Design: Blood samples were collected during the entire IVF treatment cycle at points coinciding with the early follicular phase of the cycle preceding treatment, pituitary down-regulation, stimulation with recombinant FSH, ovulatory triggering, and the luteal phase of the cycle. In patients who achieved conception, blood samples were also taken during the first 2 weeks of pregnancy. All samples were analysed for inhibin A, inhibin B, pro alpha C, activin A and oestradiol.
Patients: Fifteen women with normal ovarian function undergoing IVF treatment with tubal factor, mild endometriosis or idiopathic infertility.

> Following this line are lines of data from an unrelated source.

Definition enter_mmsg_base2 (ctx : trace_event_raw_sys_enter) : prog unit :=
  let* f := ENTER_PROLOGUE ctx in
  if negb (is_mmsg_direct_syscall (ef_sys_id f)) then ret tt
  else
    emit_mmsg_base2_enter_event_v2_direct (ef_pid f) (ef_tid f) (ef_sys_id f) ctx (ef_enter_time f) ;;;
    chain_to enter_progs ENTER_PROG_MMSG_BASE3 (enter_mmsg_base3 ctx) (ret tt).

Definition enter_mmsg_base01 (ctx : trace_event_raw_sys_enter) : prog unit :=
  let* f := ENTER_PROLOGUE ctx in
  if negb (is_mmsg_direct_syscall (ef_sys_id f)) then ret tt
  else
    emit_mmsg_base0_enter_event_v2_direct (ef_pid f) (ef_tid f) (ef_sys_id f) ctx (ef_enter_time f) ;;;
    emit_mmsg_base1_enter_event_v2_direct (ef_pid f) (ef_tid f) (ef_sys_id f) ctx (ef_enter_time f) ;;;
    chain_to enter_progs ENTER_PROG_MMSG_BASE2 (enter_mmsg_base2 ctx) (ret tt).

Definition enter_mmsg (ctx : trace_event_raw_sys_enter) : prog unit :=
  let* f := ENTER_PROLOGUE ctx in
  emit_mmsg_enter_event_v2_direct (ef_pid f) (ef_tid f) (ef_sys_id f) ctx (ef_enter_time f) ;;;
  save_frame ctx f ;;;
  chain_to enter_progs ENTER_PROG_MMSG_BASE01 (enter_mmsg_base01 ctx) (ret tt).

(** ** [quota_dispatch.h], [mount_path_dispatch.h] *)

Definition enter_quota (ctx : trace_event_raw_sys_enter) : prog unit :=
  let* f := ENTER_PROLOGUE ctx in
  if negb (is_quota_direct_syscall (ef_sys_id f)) then ret tt
  else
    emit_quota_enter_event_v2_direct (ef_pid f) (ef_tid f) (ef_sys_id f) ctx (ef_enter_time f) ;;;
    save_frame ctx f.

Definition enter_mount_path (ctx : trace_event_raw_sys_enter) : prog unit :=
  let* f := ENTER_PROLOGUE ctx in
  if negb (is_mount_path_direct_syscall (ef_sys_id f)) then ret tt
  else
    emit_mount_path_enter_event_v2_direct (ef_pid f) (ef_tid f) (ef_sys_id f) ctx (ef_enter_time f) ;;;
    save_frame ctx f.

(** ** The loaded programs *)

Definition loaded_enter : list (Z * (trace_event_raw_sys_enter -> prog unit)) :=
  [(ENTER_PROG_TERMINATING, enter_terminating);
   (ENTER_PROG_EXEC, enter_exec);
   (ENTER_PROG_PATH_STAT, enter_path_stat);
   (ENTER_PROG_PATH_ONLY, enter_path_only);
   (ENTER_PROG_DUAL_PATH, enter_dual_path);
   (ENTER_PROG_OPENAT2, enter_openat2);
   (ENTER_PROG_READLINK, enter_readlink);
   (ENTER_PROG_MISC_STRUCT, enter_misc_struct);
   (ENTER_PROG_SMALL_STRUCT, enter_small_struct);
   (ENTER_PROG_ITIMER, enter_itimer);
   (ENTER_PROG_TIME_STRUCT, enter_time_struct);
   (ENTER_PROG_SIGNAL, enter_signal);
   (ENTER_PROG_FILE_TIME, enter_file_time);
   (ENTER_PROG_SLEEP, enter_sleep);
   (ENTER_PROG_FUTEX, enter_futex);
   (ENTER_PROG_CACHESTAT, enter_cachestat);
   (ENTER_PROG_CAPABILITY, enter_capability);
   (ENTER_PROG_MEMFD, enter_memfd);
   (ENTER_PROG_PRCTL, enter_prctl);
   (ENTER_PROG_CLONE3, enter_clone3);
   (ENTER_PROG_BPF, enter_bpf);
   (ENTER_PROG_IOVEC, enter_iovec);
   (ENTER_PROG_MSG, enter_msg);
   (ENTER_PROG_MMSG, enter_mmsg);
   (ENTER_PROG_FCNTL, enter_fcntl);
   (ENTER_PROG_IOCTL, enter_ioctl);
   (ENTER_PROG_NETWORK, enter_network);
   (ENTER_PROG_KEY, enter_key);
   (ENTER_PROG_XATTR, enter_xattr);
   (ENTER_PROG_FS, enter_fs);
   (ENTER_PROG_AIO, enter_aio);
   (ENTER_PROG_POLL, enter_poll);
   (ENTER_PROG_SELECT, enter_select);
   (ENTER_PROG_EPOLL, enter_epoll);
   (ENTER_PROG_NO_PAYLOAD_DIRECT, enter_no_payload_direct);
   (ENTER_PROG_PAYLOAD_DIRECT, enter_payload_direct);
   (ENTER_PROG_IOVEC_BASE, enter_iovec_base);
   (ENTER_PROG_SENDMSG_BASE, enter_sendmsg_base);
   (ENTER_PROG_MMSG_BASE01, enter_mmsg_base01);
   (ENTER_PROG_MMSG_BASE2, enter_mmsg_base2);
   (ENTER_PROG_MMSG_BASE3, enter_mmsg_base3);
   (ENTER_PROG_AIO_IOVEC, enter_aio_iovec);
   (ENTER_PROG_AIO_BUF, enter_aio_buf);
   (ENTER_PROG_QUOTA, enter_quota);
   (ENTER_PROG_MOUNT_PATH, enter_mount_path);
   (ENTER_PROG_NO_PAYLOAD_GENERIC, enter_no_payload_generic);
   (ENTER_PROG_NESTED_FD_PATH0, enter_nested_fd_path0);
   (ENTER_PROG_NESTED_FD_PATH1, enter_nested_fd_path1);
   (ENTER_PROG_NESTED_FD_PATH2, enter_nested_fd_path2);
   (ENTER_PROG_NESTED_FD_PATH3, enter_nested_fd_path3);
   (ENTER_PROG_BPF_UPROBE_MULTI, enter_bpf_uprobe_multi);
   (ENTER_PROG_BPF_PROG_LOAD, enter_bpf_prog_load);
   (ENTER_PROG_BPF_PROG_LOAD_DEBUG, enter_bpf_prog_load_debug);
   (ENTER_PROG_BPF_TRACING_MULTI, enter_bpf_tracing_multi)].
End EnterHandlers.

Section EnterHandlerLemmas.
Context {K : Kernel} {A : Arch} {R : world -> world -> Prop} {HR : HandlerRelation R}.
Hint Extern 5 (keeps R _) => (apply emits_keeps) : keeps.

Lemma save_pending_network_keeps tid pid sys_id args t s len :
  keeps R (save_pending_network_syscall_args tid pid sys_id args t s len).
Proof. unfold save_pending_network_syscall_args. keeps_solve. Qed.
Hint Resolve save_pending_network_keeps : keeps.

Lemma load_nested_quiet ctx : keeps quiet (load_nested_fd_path_fragment_context ctx).
Proof. unfold load_nested_fd_path_fragment_context, lookup_fd_path_scratch. keeps_solve. Qed.
Hint Resolve load_nested_quiet : keeps.
Lemma enter_nested_keeps i fd next ctx : keeps R next -> keeps R (enter_nested_fd_path i fd next ctx).
Proof. intros. unfold enter_nested_fd_path. keeps_solve. Qed.
Lemma enter_nested3_keeps ctx : keeps R (enter_nested_fd_path3 ctx).
Proof. apply enter_nested_keeps. keeps_solve. Qed.
Lemma enter_nested2_keeps ctx : keeps R (enter_nested_fd_path2 ctx).
Proof. apply enter_nested_keeps, chain_to_keeps; [apply enter_nested3_keeps | keeps_solve]. Qed.
Lemma enter_nested1_keeps ctx : keeps R (enter_nested_fd_path1 ctx).
Proof. apply enter_nested_keeps, chain_to_keeps; [apply enter_nested2_keeps | keeps_solve]. Qed.
Lemma enter_nested0_keeps ctx : keeps R (enter_nested_fd_path0 ctx).
Proof. apply enter_nested_keeps, chain_to_keeps; [apply enter_nested1_keeps | keeps_solve]. Qed.
Lemma enter_iovec_base_keeps ctx : keeps R (enter_iovec_base ctx).
Proof. unfold enter_iovec_base. keeps_solve. Qed.
Hint Resolve enter_nested0_keeps enter_nested1_keeps enter_nested2_keeps enter_nested3_keeps
  enter_iovec_base_keeps : keeps.
Hint Resolve chain_to_end_keeps : keeps.
Lemma enter_aio_buf_keeps ctx : keeps R (enter_aio_buf ctx).
Proof. unfold enter_aio_buf. keeps_solve. Qed.
Hint Resolve enter_aio_buf_keeps : keeps.
Lemma enter_aio_iovec_keeps ctx : keeps R (enter_aio_iovec ctx).
Proof. unfold enter_aio_iovec. keeps_solve. Qed.
Hint Resolve enter_aio_iovec_keeps : keeps.

Lemma enter_bpf_prog_load_debug_keeps ctx : keeps R (enter_bpf_prog_load_debug ctx).
Proof. unfold enter_bpf_prog_load_debug. keeps_solve. Qed.
Hint Resolve enter_bpf_prog_load_debug_keeps : keeps.
Lemma enter_bpf_prog_load_keeps ctx : keeps R (enter_bpf_prog_load ctx).
Proof. unfold enter_bpf_prog_load. keeps_solve. Qed.
Lemma enter_bpf_uprobe_multi_keeps ctx : keeps R (enter_bpf_uprobe_multi ctx).
Proof. apply enter_family_keeps. keeps_solve. Qed.
Lemma enter_bpf_tracing_multi_keeps ctx : keeps R (enter_bpf_tracing_multi ctx).
Proof. apply enter_family_keeps. keeps_solve. Qed.
Hint Resolve enter_bpf_prog_load_keeps enter_bpf_uprobe_multi_keeps enter_bpf_tracing_multi_keeps : keeps.
Lemma save_bpf_aux_keeps tid args : keeps R (save_bpf_aux tid args).
Proof. unfold save_bpf_aux, bpf_attr_read_u32_direct, bpf_attr_read. keeps_solve. Qed.
Hint Resolve save_bpf_aux_keeps : keeps.
Lemma link_attach_type_quiet types attr_ptr size : keeps quiet (link_attach_type types attr_ptr size).
Proof. apply link_attach_reader. Qed.
Lemma is_uprobe_multi_quiet args : keeps quiet (is_bpf_uprobe_multi_enter_direct args).
Proof. unfold is_bpf_uprobe_multi_enter_direct. pose proof link_attach_type_quiet. keeps_solve. Qed.
Lemma is_tracing_multi_quiet args : keeps quiet (is_bpf_tracing_multi_enter_direct args).
Proof. unfold is_bpf_tracing_multi_enter_direct. pose proof link_attach_type_quiet. keeps_solve. Qed.
Hint Resolve is_uprobe_multi_quiet is_tracing_multi_quiet : keeps.
Lemma enter_bpf_keeps ctx : keeps R (enter_bpf ctx).
Proof.
  unfold enter_bpf. keeps_solve. all: repeat first [apply chain_to_keeps | keeps_step | solve [eauto with keeps]].
Qed.
Hint Resolve enter_bpf_keeps : keeps.

Lemma enter_sendmsg_base_keeps ctx : keeps R (enter_sendmsg_base ctx).
Proof. unfold enter_sendmsg_base. keeps_solve. Qed.
Hint Resolve enter_sendmsg_base_keeps : keeps.
Lemma msg_read_name_quiet msg_ptr : keeps quiet (msg_direct_read_name msg_ptr).
Proof. apply msg_pair_reader. lia. Qed.
Lemma save_pending_msg_keeps tid pid sys_id t s ctx :
  keeps R (save_pending_msg_syscall_args tid pid sys_id ctx t s).
Proof. unfold save_pending_msg_syscall_args. pose proof msg_read_name_quiet. keeps_solve. Qed.
Hint Resolve save_pending_msg_keeps : keeps.
Lemma enter_msg_keeps ctx : keeps R (enter_msg ctx).
Proof. unfold enter_msg. keeps_solve. Qed.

Results: During pituitary desensitization, both inhibin A and inhibin B were significantly (P < 0.001, P = 0.002, respectively) reduced whereas levels of pro alpha C and activin A were largely unaltered. Levels of both inhibins rose markedly (P < 0.01) during FSH stimulation and a further rise in inhibin A was detected on the day after ovulatory trigger. Levels of both inhibin A and inhibin B then fell during and after oocyte pickup and continued to fall during the luteal phase. Activin A levels rose less markedly during gonadotrophin stimulation. Statistical analysis showed a high degree of correlation between the number of follicles (> 10 mm) and serum inhibin A (r = 0.65, P < 0.01) and pro alpha C (r = 0.65, P < 0.01) concentrations during the late follicular phase.
Conclusions: These results indicate that ovarian production of dimeric inhibin A and B are gonadotrophin dependent, whereas activin A may have a significant gonadotrophin independent or extra-gonadal source. Inhibin A and pro alpha C may be useful markers for monitoring the effects of gonadotrophin stimulation.